Pollock: To capture that conversational style, have you ever thought of just talking your story into a microphone, then transcribing and editing later?
O’Neil: No, but I may give it a try.
Pollock: Do you keep a file of choice and colorful anecdotes from your years in the military?
O’Neil: No, I wish I had, but there are lots of stories out there. The anecdotes about snipers and Explosive Ordinance Disposal are the funniest as they are darkest. Sayings like: “Never start a fight with a man who can end it from another ZIP code,” referring to a sniper with a 50-caliber sniper rifle. Or, referring to an EOD technician failing to defuse a bomb: “If you see me running, try to keep up.” are just a couple of offhand
So all of these amateur comedians in uniform have a lot of material to work with, based mostly on the stupefying ridiculousness of the huge bureaucracy that is the U.S. military. They are given lots of material, but little freedom to use it; hence the frustration. I try and imagine what would accurately be said in humor to mask the occurrence of a bad event.
Someone once said that war is interminable boredom punctuated by moments of terror. An active imagination is what keeps you in good spirits and helps you fill the void or salve your fear. I bet King Leonidas was an especially funny guy to be able to crack wise when confronted by hundreds of thousands of Persian soldiers. His “Come and get them!” [in reply to the Persian ultimatum to lay down his weapons] is, if not the first badass line in history, maybe the best known.
Pollock: Your impressive military and law enforcement background obviously makes you a natural for the techno-thriller genre. Who are your favorite thriller writers?
O’Neil: I really can’t agree on the impressiveness of my military background. As a careerist, I was an abject failure as I was always in the wrong place at the wrong time. Meaning wherever I happened to be, peace was breaking out like mad. I was supposed to jump into Omar Torrijos Airport with the Rangers during Operation Just Cause, but instead I went on to the MP Officer Advance Course. The invasion took place in December of ’89; as I drove home to Connecticut for Christmas break, members of my former unit parachuted into glory. Later, as I sat in Panama enjoying the new era of peace and prosperity, Operation Desert Storm took place. My luck finally caught up with me and I spent part of a tour in Iraq. Other than a couple of nights of rocket fire, the period in Iraq was relatively peaceful. Additionally, I’m a freedom-loving individual and although servicemen defend freedom, they have very little of it inside their ranks. And as you probably noticed by know, I pretty much say what’s on my mind, which is not particularly career-enhancing. The bottom-line is that I was just a guy wanting to see the world on the cheap, but… what was your question again? Oh, yes, favorite thriller writers.  
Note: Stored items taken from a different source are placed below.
(** No window of the limit's duration, wherever it starts, holds more than
    [max] requests of one client that got through, measured on the backend's clock
    (milliseconds with Redis, whole seconds in memory). *)
Theorem rate_limit_bounds_window evs a :
  proper_limit cfg max dur -> well_timed off evs ->
  Z.of_nat (length (in_window (window cfg dur) a (passed evs))) <= max.
Proof.
  intros Hp Hw. destruct (passed_spaced evs Hp Hw) as [T HT].
  eapply spaced_window; [|exact HT]. pose proof (pl_max _ _ _ Hp). lia.
Qed.

(** A client whose last request lies a whole window back is admitted: the
    limiters never lock a client out for longer than the window. *)
Theorem rate_limit_waits_at_most_window evs c t :
  proper_limit cfg max dur -> well_timed off (evs ++ [Hit c t]) -> ClientIP c = ip ->
  Forall (λ t', t' / tick cfg + window cfg dur <= t / tick cfg) (client_times (from_ip ip) evs) ->
  last (served (limit off cfg max dur mark) (from_ip ip) (evs ++ [Hit c t]) (fresh cfg)) = Some (Ok Next).
Proof.
  intros Hp Hw Hc Hold. rewrite limit_served by done.
  unfold client_times. rewrite omap_app. simpl. unfold from_ip at 2. rewrite bool_decide_true by done.
  rewrite fmap_app, sliding_app, fmap_app. simpl. rewrite last_snoc. do 2 f_equal.
  rewrite admits_all_old; [done|apply Hp|]. apply Forall_foldl_record; [constructor|].
  apply Forall_fmap. exact Hold.
Qed.
End promises.

(** The two backends are interchangeable: on requests at whole seconds a node
    with Redis and a node without give every client the same verdicts. *)
Theorem rate_limit_backends_agree off cfg cfg' max dur mark ip evs :
  RedisEnabled cfg = true -> RedisEnabled cfg' = false ->
  proper_limit cfg max dur -> proper_limit cfg' max dur ->
  well_timed off evs -> Forall (λ e, (1000 | event_time e)) evs ->
  served (limit off cfg max dur mark) (from_ip ip) evs (fresh cfg)
    = served (limit off cfg' max dur mark) (from_ip ip) evs (fresh cfg').
Proof.
  intros Hr Hm Hp Hp' Hw Hs. rewrite !limit_served by done. f_equal.
  unfold window, tick. rewrite Hr, Hm. apply (sliding_scale max dur []).
  by apply Forall_client_times.
Qed.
Well, you’re certainly a favorite author as of late. I loved The Running Boy and thought Duel of Assassins was particularly well done. But having said that, I have some pretty esoteric tastes when it comes to thrillers. Laurence Shames is a favorite, because he has quirky characters and writes in the Florida Glare genre. I can forgive him for being a bit of a liberal because I like his writing. Elmore Leonard, may he rest in peace, is a personal favorite. His writing and success taught me to believe that you can and should try to write the way people speak. People are funny and they say lots of humorous things, even in tense situations. He famously said, “Try to write what people want to read and leave the rest out.” Leonard labored in relative obscurity for most of his career and finally found some level of acclaim after Hollywood discovered him by basing movies on Get Shorty, 3:10 to Yuma and Jackie Brown.
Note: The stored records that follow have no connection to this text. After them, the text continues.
(** The states a database that answers gets into, from the empty tables on. *)
Inductive channel_reach : CW -> Prop :=
| reach_empty cache now : channel_reach (mkCW ∅ 1 ∅ cache now [])
| reach_op op s : channel_reach s -> op_ok s op -> channel_reach (run_op op s).

Lemma channel_reach_ok s : channel_reach s -> mirrored s ∧ cw_faults s = [].
Proof.
  induction 1 as [cache now|op s _ [IH IHf] Hok].
  - split; [|done]. split; [by intros i c|done|]. intros k. unfold expected. simpl. by rewrite !lookup_empty.
  - by apply run_op_keeps.
Qed.

(** C12. Through any sequence of the operations of [channel_op], none of whose
    statements fails and which are [op_ok] (a new channel has no negative id, an edited
    channel exists, a weight set for a tag is positive), from empty tables on, the
    abilities are what the channels call for: a row exists for each group and model of
    each channel and no other, with the channel's status, priority, weight and tag. The
    bulk operations that are not in [channel_op] do not keep this. *)
Theorem abilities_mirror_channels s k :
  channel_reach s -> cw_abilities s !! k = expected (cw_channels s) k.
Proof. intros Hs. apply (channel_reach_ok s Hs). Qed.
End ops.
Another great author I admire is Norman Mailer, but for different reasons. He managed to write a really twisted thriller called Tough Guys Don’t Dance and also wrote the script for the movie of the same name. The protagonist, played by Ryan O’Neal, is watching his world crumble all around him—his wife leaves him, he can’t stop drinking and lastly, there are two heads in a bag in the basement and he is left trying to figure out how they got there. I used to watch the movie when my life was at a low point and it would allow me to think, well, at least I don’t have it as bad as that guy. I believe the movie bombed, but the script closely followed the book and I liked that. 
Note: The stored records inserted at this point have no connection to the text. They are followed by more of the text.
(* ===== verification/SelectProps.v ===== *)
(** * SelectProps: the index and the choice of a channel

    The index [InitChannelCache] builds holds exactly the enabled abilities.  The
    choice among candidates takes the priority the retry asks for and, within it,
    gives each channel as many draws as its effective weight. *)

From Stdlib Require Import Ascii.
From S2P Require Export AbilityProps.
From S2P Require Import Prelude.

(** ** Building the index *)

Definition in_index (idx : group_index) (g m : string) (i : Z) : Prop :=
  i ∈ default [] (inner ← idx !! g; inner !! m).

Lemma index_add_spec id idx g m :
  is_Some (idx !! g) ->
  ∃ idx', index_add id idx (g, m) = Some idx' ∧ (∀ x, is_Some (idx' !! x) <-> is_Some (idx !! x)) ∧
    ∀ g' m' i, in_index idx' g' m' i <-> in_index idx g' m' i ∨ (g' = g ∧ m' = m ∧ i = id).
Proof.
  intros [inner Hi]. unfold index_add. simpl. rewrite Hi. simpl. eexists. split_and!; [done| |].
  - intros x. destruct (decide (x = g)) as [->|Hne]; [rewrite lookup_insert_eq, Hi; split; eauto|].
    by rewrite lookup_insert_ne.
  - intros g' m' i. unfold in_index. destruct (decide (g' = g)) as [->|Hg].
    + rewrite lookup_insert_eq, Hi. cbn [mbind option_bind]. destruct (decide (m' = m)) as [->|Hm].
      * rewrite lookup_insert_eq. simpl. rewrite elem_of_app, list_elem_of_singleton. naive_solver.
      * rewrite lookup_insert_ne by done. naive_solver.
    + rewrite lookup_insert_ne by done. naive_solver.
Qed.

Lemma index_add_all_spec id l idx :
  (∀ gm, gm ∈ l -> is_Some (idx !! gm.1)) ->
  ∃ idx', index_add_all id l idx = Some idx' ∧ (∀ x, is_Some (idx' !! x) <-> is_Some (idx !! x)) ∧
    ∀ g m i, in_index idx' g m i <-> in_index idx g m i ∨ ((g, m) ∈ l ∧ i = id).
Proof.
  revert idx. induction l as [|[g m] l IH]; intros idx Hl; simpl.
  { exists idx. split_and!; [done|done|]. intros. rewrite elem_of_nil. tauto. }
  destruct (index_add_spec id idx g m) as (idx1 & -> & Hd1 & H1); [apply (Hl (g, m)); left|]. simpl.
  destruct (IH idx1) as (idx2 & -> & Hd2 & H2).
  { intros gm Hgm. apply Hd1, Hl. by right. }
  exists idx2. split_and!; [done|intros x; by rewrite Hd2|]. intros g' m' i. rewrite H2, H1, elem_of_cons. naive_solver.
Qed.

Lemma index_channels_spec cs idx :
  (∀ c gm, c ∈ cs -> Status c = ChannelStatusEnabled -> gm ∈ index_pairs c -> is_Some (idx !! gm.1)) ->
  ∃ idx', index_channels cs idx = Some idx' ∧
    ∀ g m i, in_index idx' g m i <-> in_index idx g m i ∨
      ∃ c, c ∈ cs ∧ Status c = ChannelStatusEnabled ∧ (g, m) ∈ index_pairs c ∧ i = Id c.
Proof.
  revert idx. induction cs as [|c cs IH]; intros idx Hcs; simpl.
  { exists idx. split; [done|]. intros. split; [by left|]. intros [?|(c & ?%elem_of_nil & _)]; done. }
  destruct (Z.eqb_spec (Status c) ChannelStatusEnabled) as [E|E].
  - destruct (index_add_all_spec (Id c) (index_pairs c) idx) as (idx1 & -> & Hd1 & H1).
    { intros gm Hgm. apply (Hcs c); [left|done|done]. }
    simpl. destruct (IH idx1) as (idx2 & -> & H2).
    { intros d gm Hd Hs Hgm. apply Hd1, (Hcs d); [by right|done|done]. }
    exists idx2. split; [done|]. intros g m i. rewrite H2, H1. setoid_rewrite elem_of_cons. naive_solver.
  - destruct (IH idx) as (idx2 & -> & H2).
    { intros d gm Hd. apply Hcs. by right. }
    exists idx2. split; [done|]. intros g m i. rewrite H2. setoid_rewrite elem_of_cons. naive_solver.
Qed.

Lemma ability_groups_spec l :
  (∀ g, is_Some (ability_groups l !! g) <-> ∃ a, a ∈ l ∧ ab_Group a = g) ∧
  ∀ g m i, ¬ in_index (ability_groups l) g m i.
Proof.
  unfold ability_groups.
  assert (∀ m0 : group_index, (∀ g m i, ¬ in_index m0 g m i) ->
    let m1 := foldl (λ (m : group_index) a, <[ab_Group a := ∅]> m) m0 l in
    (∀ g, is_Some (m1 !! g) <-> is_Some (m0 !! g) ∨ ∃ a, a ∈ l ∧ ab_Group a = g) ∧ ∀ g m i, ¬ in_index m1 g m i) as H.
  { induction l as [|a l IH]; intros m0 H0; simpl.
    - split; [|done]. intros g. split; [by left|]. intros [?|(a & ?%elem_of_nil & _)]; done.
    - destruct (IH (<[ab_Group a := ∅]> m0)) as [H1 H2].
      + intros g m i. unfold in_index. destruct (decide (g = ab_Group a)) as [->|Hne].
        * rewrite lookup_insert_eq. simpl. rewrite lookup_empty. apply not_elem_of_nil.
        * rewrite lookup_insert_ne by done. apply H0.
      + split; [|done]. intros g. rewrite H1. setoid_rewrite elem_of_cons.
        destruct (decide (g = ab_Group a)) as [->|Hne].
        * rewrite lookup_insert_eq. naive_solver.
        * rewrite lookup_insert_ne by done. naive_solver. }
  destruct (H ∅) as [H1 H2].
  { intros g m i. unfold in_index. rewrite lookup_empty. apply not_elem_of_nil. }
  split; [|done]. intros g. rewrite H1, lookup_empty. split; [intros [[? ?]|?]; done|by right].
Qed.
Pollock: You’re quoted as saying you “write about heroes with a few chinks in their armor.” In fact, your father-and-son duo, ex-Green Beret Char Blackfox and his Recon Marine son, Michael Blackfox, seem to function best just a half-step ahead of the law. Can you tell us a little about how you fleshed them out?
O’Neil: Inspiration for the character of Char Blackfox, the main protagonist in Tampa Star and Starfish Prime, came from various places. I was looking for someone memorable and at the time I attended a Battlefield Walk on the Loxahatchee River in South Florida. In 1838, the Seminoles fought two pitched battles against the U.S. Army. By all accounts, the first battle was a rout of the federal troops, as the indigenous people occupied the high ground—including having talented sharpshooters among the branches of ancient cypress trees. The Seminole were also experienced warriors with access to comparable weaponry as their foes, who were the usual mix of conscripts and seasoned veterans. More importantly, the federal troops were exhausted after having spent months on the trail in a forced march from Georgia. So, after hearing about the fierce Seminole warriors, I decided to make them the inspiration for Char Blackfox.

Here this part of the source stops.